▸ Work task
Each line of the data below holding the word "trim" must be copied.
++++ Information ++++
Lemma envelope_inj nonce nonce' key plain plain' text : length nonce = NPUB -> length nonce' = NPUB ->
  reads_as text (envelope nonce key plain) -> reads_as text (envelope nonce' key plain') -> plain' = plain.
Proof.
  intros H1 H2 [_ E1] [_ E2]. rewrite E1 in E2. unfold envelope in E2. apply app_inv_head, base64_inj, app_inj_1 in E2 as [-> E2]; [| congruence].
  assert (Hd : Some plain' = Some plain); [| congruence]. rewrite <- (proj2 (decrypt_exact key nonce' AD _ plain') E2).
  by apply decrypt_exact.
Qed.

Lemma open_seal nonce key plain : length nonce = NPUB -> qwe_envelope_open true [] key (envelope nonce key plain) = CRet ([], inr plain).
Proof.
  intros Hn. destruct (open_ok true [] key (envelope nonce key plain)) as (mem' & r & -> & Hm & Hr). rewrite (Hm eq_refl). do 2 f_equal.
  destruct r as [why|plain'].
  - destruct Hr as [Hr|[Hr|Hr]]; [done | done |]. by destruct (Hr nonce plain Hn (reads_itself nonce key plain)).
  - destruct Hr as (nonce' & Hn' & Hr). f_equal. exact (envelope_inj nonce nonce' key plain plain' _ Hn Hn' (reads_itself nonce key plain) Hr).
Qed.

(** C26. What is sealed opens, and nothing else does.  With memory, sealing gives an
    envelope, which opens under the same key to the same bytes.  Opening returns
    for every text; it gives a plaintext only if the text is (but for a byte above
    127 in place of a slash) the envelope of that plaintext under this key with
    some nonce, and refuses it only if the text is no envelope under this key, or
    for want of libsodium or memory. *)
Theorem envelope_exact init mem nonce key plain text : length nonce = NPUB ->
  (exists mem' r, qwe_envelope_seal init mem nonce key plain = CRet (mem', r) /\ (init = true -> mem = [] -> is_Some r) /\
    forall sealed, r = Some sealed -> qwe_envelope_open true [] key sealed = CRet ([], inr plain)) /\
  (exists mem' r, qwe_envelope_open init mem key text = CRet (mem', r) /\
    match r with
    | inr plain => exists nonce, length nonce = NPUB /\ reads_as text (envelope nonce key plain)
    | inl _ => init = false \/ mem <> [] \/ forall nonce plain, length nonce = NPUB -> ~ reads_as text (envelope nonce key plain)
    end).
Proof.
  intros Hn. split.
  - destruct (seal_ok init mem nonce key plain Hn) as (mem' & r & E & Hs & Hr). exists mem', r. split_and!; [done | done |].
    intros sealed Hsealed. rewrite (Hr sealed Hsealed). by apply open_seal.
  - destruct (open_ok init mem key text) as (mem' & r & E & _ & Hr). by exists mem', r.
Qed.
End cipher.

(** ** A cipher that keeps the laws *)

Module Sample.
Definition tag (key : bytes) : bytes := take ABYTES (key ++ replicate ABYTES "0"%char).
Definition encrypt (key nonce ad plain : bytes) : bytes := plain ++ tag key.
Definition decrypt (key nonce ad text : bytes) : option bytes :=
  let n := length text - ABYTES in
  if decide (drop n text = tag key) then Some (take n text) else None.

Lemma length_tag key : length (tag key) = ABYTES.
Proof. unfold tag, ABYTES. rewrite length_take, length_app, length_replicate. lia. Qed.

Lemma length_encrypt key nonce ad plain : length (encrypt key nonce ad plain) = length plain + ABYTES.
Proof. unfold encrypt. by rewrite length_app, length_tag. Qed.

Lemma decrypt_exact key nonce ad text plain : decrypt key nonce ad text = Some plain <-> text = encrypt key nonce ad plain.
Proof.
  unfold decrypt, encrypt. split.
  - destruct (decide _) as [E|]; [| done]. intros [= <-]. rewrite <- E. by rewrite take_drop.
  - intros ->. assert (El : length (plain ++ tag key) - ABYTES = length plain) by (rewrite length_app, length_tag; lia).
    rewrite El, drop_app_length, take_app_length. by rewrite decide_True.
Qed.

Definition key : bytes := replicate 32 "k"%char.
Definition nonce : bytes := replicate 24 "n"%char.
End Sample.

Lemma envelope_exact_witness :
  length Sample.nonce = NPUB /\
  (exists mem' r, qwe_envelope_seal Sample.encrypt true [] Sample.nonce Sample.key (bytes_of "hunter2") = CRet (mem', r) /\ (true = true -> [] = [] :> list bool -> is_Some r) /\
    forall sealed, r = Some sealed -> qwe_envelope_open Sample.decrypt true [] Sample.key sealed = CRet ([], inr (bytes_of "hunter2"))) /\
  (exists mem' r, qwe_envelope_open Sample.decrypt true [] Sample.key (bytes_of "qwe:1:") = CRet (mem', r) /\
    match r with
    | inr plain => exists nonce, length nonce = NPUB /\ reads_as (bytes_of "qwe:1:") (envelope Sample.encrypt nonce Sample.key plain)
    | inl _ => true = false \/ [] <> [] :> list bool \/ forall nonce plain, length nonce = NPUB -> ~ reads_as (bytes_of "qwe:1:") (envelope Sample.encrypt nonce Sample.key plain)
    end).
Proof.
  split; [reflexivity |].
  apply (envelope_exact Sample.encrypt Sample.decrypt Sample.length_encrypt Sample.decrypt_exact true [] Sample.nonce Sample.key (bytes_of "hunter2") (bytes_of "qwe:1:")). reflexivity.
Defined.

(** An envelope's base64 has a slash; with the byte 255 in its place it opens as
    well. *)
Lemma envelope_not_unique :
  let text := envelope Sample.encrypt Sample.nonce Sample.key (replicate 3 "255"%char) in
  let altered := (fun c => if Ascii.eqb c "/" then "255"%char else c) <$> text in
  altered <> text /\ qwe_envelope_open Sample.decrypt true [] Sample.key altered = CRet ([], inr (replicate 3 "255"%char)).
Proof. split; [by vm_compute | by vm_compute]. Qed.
++++
++++ Information ++++
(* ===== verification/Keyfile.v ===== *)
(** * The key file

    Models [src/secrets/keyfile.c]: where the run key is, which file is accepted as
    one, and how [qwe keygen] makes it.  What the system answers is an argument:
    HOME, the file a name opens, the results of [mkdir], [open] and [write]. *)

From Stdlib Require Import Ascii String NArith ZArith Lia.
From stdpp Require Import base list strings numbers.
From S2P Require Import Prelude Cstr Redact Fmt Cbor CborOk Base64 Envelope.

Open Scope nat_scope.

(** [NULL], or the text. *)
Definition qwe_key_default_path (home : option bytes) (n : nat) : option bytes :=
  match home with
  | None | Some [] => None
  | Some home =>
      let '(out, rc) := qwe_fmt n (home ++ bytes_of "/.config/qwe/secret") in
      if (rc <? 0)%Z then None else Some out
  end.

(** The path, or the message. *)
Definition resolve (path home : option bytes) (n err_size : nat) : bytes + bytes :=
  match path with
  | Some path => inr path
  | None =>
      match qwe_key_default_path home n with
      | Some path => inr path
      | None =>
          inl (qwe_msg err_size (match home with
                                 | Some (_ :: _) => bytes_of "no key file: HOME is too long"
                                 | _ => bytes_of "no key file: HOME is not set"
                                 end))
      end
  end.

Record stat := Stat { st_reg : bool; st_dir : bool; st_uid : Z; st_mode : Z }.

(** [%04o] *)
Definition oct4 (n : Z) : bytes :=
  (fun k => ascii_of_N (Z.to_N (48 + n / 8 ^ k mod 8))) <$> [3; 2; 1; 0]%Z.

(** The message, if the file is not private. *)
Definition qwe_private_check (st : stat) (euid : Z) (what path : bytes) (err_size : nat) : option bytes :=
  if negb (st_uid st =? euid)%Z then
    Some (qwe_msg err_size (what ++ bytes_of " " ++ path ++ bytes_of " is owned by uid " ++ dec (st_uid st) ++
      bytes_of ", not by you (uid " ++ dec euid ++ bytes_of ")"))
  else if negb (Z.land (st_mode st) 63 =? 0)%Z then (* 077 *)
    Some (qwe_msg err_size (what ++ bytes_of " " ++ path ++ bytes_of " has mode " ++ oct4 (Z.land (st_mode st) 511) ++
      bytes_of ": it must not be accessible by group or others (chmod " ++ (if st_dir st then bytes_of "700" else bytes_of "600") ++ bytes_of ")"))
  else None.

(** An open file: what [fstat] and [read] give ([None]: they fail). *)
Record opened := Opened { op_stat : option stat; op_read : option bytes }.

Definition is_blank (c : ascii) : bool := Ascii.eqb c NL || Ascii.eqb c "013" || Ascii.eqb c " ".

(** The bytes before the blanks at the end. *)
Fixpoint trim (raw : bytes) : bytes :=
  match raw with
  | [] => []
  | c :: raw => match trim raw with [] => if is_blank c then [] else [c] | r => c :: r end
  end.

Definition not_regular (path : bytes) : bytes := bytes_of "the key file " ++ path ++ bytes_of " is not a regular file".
++++
▸ Reply to the exercise
Fixpoint trim (raw : bytes) : bytes :=
  | c :: raw => match trim raw with [] => if is_blank c then [] else [c] | r => c :: r end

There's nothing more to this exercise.